Shift from Manufacturer to Technology Leader

Ludwig de Mot: In a diverse CDMO environment, EuroAPI is in a unique position to take advantage of market trends. The first of these is the shift from providing manufacturing services to becoming technology leaders. At EuroAPI, we partner a wide range of organizations, from biotech to big pharma companies, to address their needs for innovative molecules such as peptides and oligonucleotides, now growing at +10% CAGR. With the boom in precision medicine, we act as an enabler for targeted therapies notably in the domains of rare diseases, the central nervous system, oncology, and immunology. For example, we signed a partnership with the French biotech SQY Therapeutics for an antisense oligonucleotide to treat a genetic disease. We are also seeing increased demand for highly sophisticated peptides, oligonucleotides and conjugates. Among the 14 new contracts signed during the first half-year, EuroAPI contracted a new peptide-PMO conjugate project, making nearly 80 CDMO projects in our portfolio.
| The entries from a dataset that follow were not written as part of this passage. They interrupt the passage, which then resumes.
(** * kalmanif: the differential-drive self-calibration demo

    A shallow embedding of [examples/demo_diff_drive_self_calib.cpp].

    The demo is a single [main]: a configuration block, then a loop over a
    clock [t] that simulates the robot, feeds four Kalman filters (EKF, SEKF,
    IEKF, UKFM) and an unfiltered baseline, and corrects the filters with
    landmark and GPS measurements behind two rate gates.

    Numbers are what the source declares them to be, [double]: binary64, as
    Rocq's primitive floats compute them.  The loop clock is written over a
    small interface of scalar operations, which binary64 implements.

    What the demo calls but does not define (the manifold operations of
    manif, the filters and measurement models of the kalmanif headers, the
    random generator of utils/rand.h) is collected in the record [Library],
    and the statements about [main] hold for any such library.  The
    differential-drive model, whose header is not among the sources either,
    is written out from the specification in the module [DiffDrive]; only
    the statements about the pose increment, about what the calibration
    block holds and about the load event rest on it. *)

From Stdlib Require Import String ZArith List Bool Floats Lia.
Import ListNotations.

Set Warnings "-inexact-float,-abstract-large-number".

(* ================================================================= *)
(** * Scalars *)

(** The operations the loop clock needs of a scalar type. *)
Class Arith (T : Type) : Type := {
  of_int : Z -> T;        (* the conversion of an int operand *)
  to_int : T -> Z;        (* int(x): truncation toward zero *)
  add : T -> T -> T;
  mul : T -> T -> T;
  div : T -> T -> T;
  ltb : T -> T -> bool
}.

Module Double.

(** An [int] as a double; the demo's integers are small, so the
    conversion is exact. *)
Definition of_int (z : Z) : float :=
  match z with
  | Z0 => 0%float
  | Zpos _ => PrimFloat.of_uint63 (Uint63.of_Z z)
  | Zneg p => PrimFloat.opp (PrimFloat.of_uint63 (Uint63.of_Z (Zpos p)))
  end.

(** [int(x)] of a double: the integer part, rounding toward zero. *)
Definition to_int (x : float) : Z :=
  match Prim2SF x with
  | S754_finite s m e =>
      let a := match e with
               | Z0 => Zpos m
               | Zpos p => Z.shiftl (Zpos m) (Zpos p)
               | Zneg p => Z.shiftr (Zpos m) (Zpos p)
               end in
      if s then Z.opp a else a
  | _ => 0%Z
  end.

End Double.

#[export] Instance double_arith : Arith float := {
  of_int := Double.of_int;
  to_int := Double.to_int;
  add := PrimFloat.add;
  mul := PrimFloat.mul;
  div := PrimFloat.div;
  ltb := PrimFloat.ltb
}.

(* ================================================================= *)
(** * Rates and the loop clock *)

Definition control_freq : Z := 100.     (* Hz *)
Definition landmark_freq : Z := 50.     (* Hz *)
Definition gps_freq : Z := 10.          (* Hz *)

Section Clock.

Context {T : Type} `{Arith T}.

(** [constexpr double dt = 1./control_freq;] *)
Definition dt : T := div (of_int 1) (of_int control_freq).

(** The loop header [for (double t = 0; t < 240; t += dt)]. *)
Definition t_start : T := of_int 0.
Definition running (t : T) : bool := ltb t (of_int 240).
Definition next_time (t : T) : T := add t dt.

(** The value of [t] in iteration [k] (counting from 0). *)
Fixpoint time_at (k : nat) : T :=
  match k with
  | O => t_start
  | S n => next_time (time_at n)
  end.

(** [int(t*100)] *)
Definition tick (t : T) : Z := to_int (mul t (of_int 100)).

(** [int(t*100) % int(100./landmark_freq) == 0] *)
Definition landmark_due (t : T) : bool :=
  (Z.rem (tick t) (to_int (div (of_int 100) (of_int landmark_freq))) =? 0)%Z.

(** [int(t*100) % int(100./gps_freq) == 0] *)
Definition gps_due (t : T) : bool :=
  (Z.rem (tick t) (to_int (div (of_int 100) (of_int gps_freq))) =? 0)%Z.

(** [t > 120]: the load is on the robot. *)
Definition loaded (t : T) : bool := ltb (of_int 120) t.

(** A check over [n] consecutive iterations, the first at time [t]. *)
Fixpoint check_times (P : T -> bool) (n : nat) (t : T) : bool :=
  match n with
  | O => true
  | S n' => P t && check_times P n' (next_time t)
  end.

(** How many of [n] consecutive iterations, the first at time [t],
    satisfy [P]. *)
Fixpoint count_times (P : T -> bool) (n : nat) (t : T) : nat :=
  match n with
  | O => O
  | S n' => (if P t then 1 else 0) + count_times P n' (next_time t)
  end.

End Clock.

(* ================================================================= *)
(** * Vectors and matrices *)

Local Open Scope float_scope.

(** [Eigen::Vector2d] and [Eigen::Array2d]: two doubles.  The two differ
    in what [*] means, so the operations carry the distinction. *)
Record Vector2d : Type := vec2 { x0 : float; x1 : float }.
Definition Array2d : Type := Vector2d.

Record Vector3d : Type := vec3 { a0 : float; a1 : float; a2 : float }.

Record Matrix2d : Type :=
  mat2 { m00 : float; m01 : float; m10 : float; m11 : float }.

Definition Vector6d : Type := list float.
Definition Matrix6d : Type := list (list float).     (* rows *)

Module Eigen.

(** vector + vector *)
Definition plus (u v : Vector2d) : Vector2d :=
  vec2 (x0 u + x0 v) (x1 u + x1 v).

(** vector * scalar *)
Definition scale (u : Vector2d) (s : float) : Vector2d :=
  vec2 (x0 u * s) (x1 u * s).

(** array / scalar *)
Definition array_quot (a : Array2d) (s : float) : Array2d :=
  vec2 (x0 a / s) (x1 a / s).

(** array * array, coefficient by coefficient *)
Definition array_prod (a b : Array2d) : Array2d :=
  vec2 (x0 a * x0 b) (x1 a * x1 b).

(** [a.matrix().asDiagonal()] *)
Definition asDiagonal (a : Array2d) : Matrix2d :=
  mat2 (x0 a) 0 0 (x1 a).

(** scalar * identity, for stating what a diagonal matrix is *)
Definition scaled_identity (s : float) : Matrix2d := mat2 s 0 0 s.

Definition plus3 (u v : Vector3d) : Vector3d :=
  vec3 (a0 u + a0 v) (a1 u + a1 v) (a2 u + a2 v).

Definition Zero3 : Vector3d := vec3 0 0 0.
“CDMOs are addressing a broader range of therapeutic areas for chronic diseases such as obesity,
diabetes and cardiovascular conditions.”

In a second major trend, CDMOs are addressing a broader range of therapeutic areas for chronic diseases such as obesity, diabetes and cardiovascular conditions. Although until recently the peptide market was less at  tractive than the oligonucleotide market, the trend has changed since last year due to strong acceleration driven by GLP-1 agonist drugs. The market now needs much larger-scale capacities for both peptides and oligonucleotides, so we are investing €17 million in these products.
Small molecules still have a key role to play but they are growing increasingly complex and more active. As a result they require a larger number of synthesis steps, and more sophisticated control of API physical quality and particle size. So to further complement its internal assets, EuroAPI has partnered with Basel-based SpiroChem to ensure the continuity of API development, and has invested in state-of-the-art high-potency GMP facilities, especially to produce sophisticated payloads for booming antibody-drug conjugates.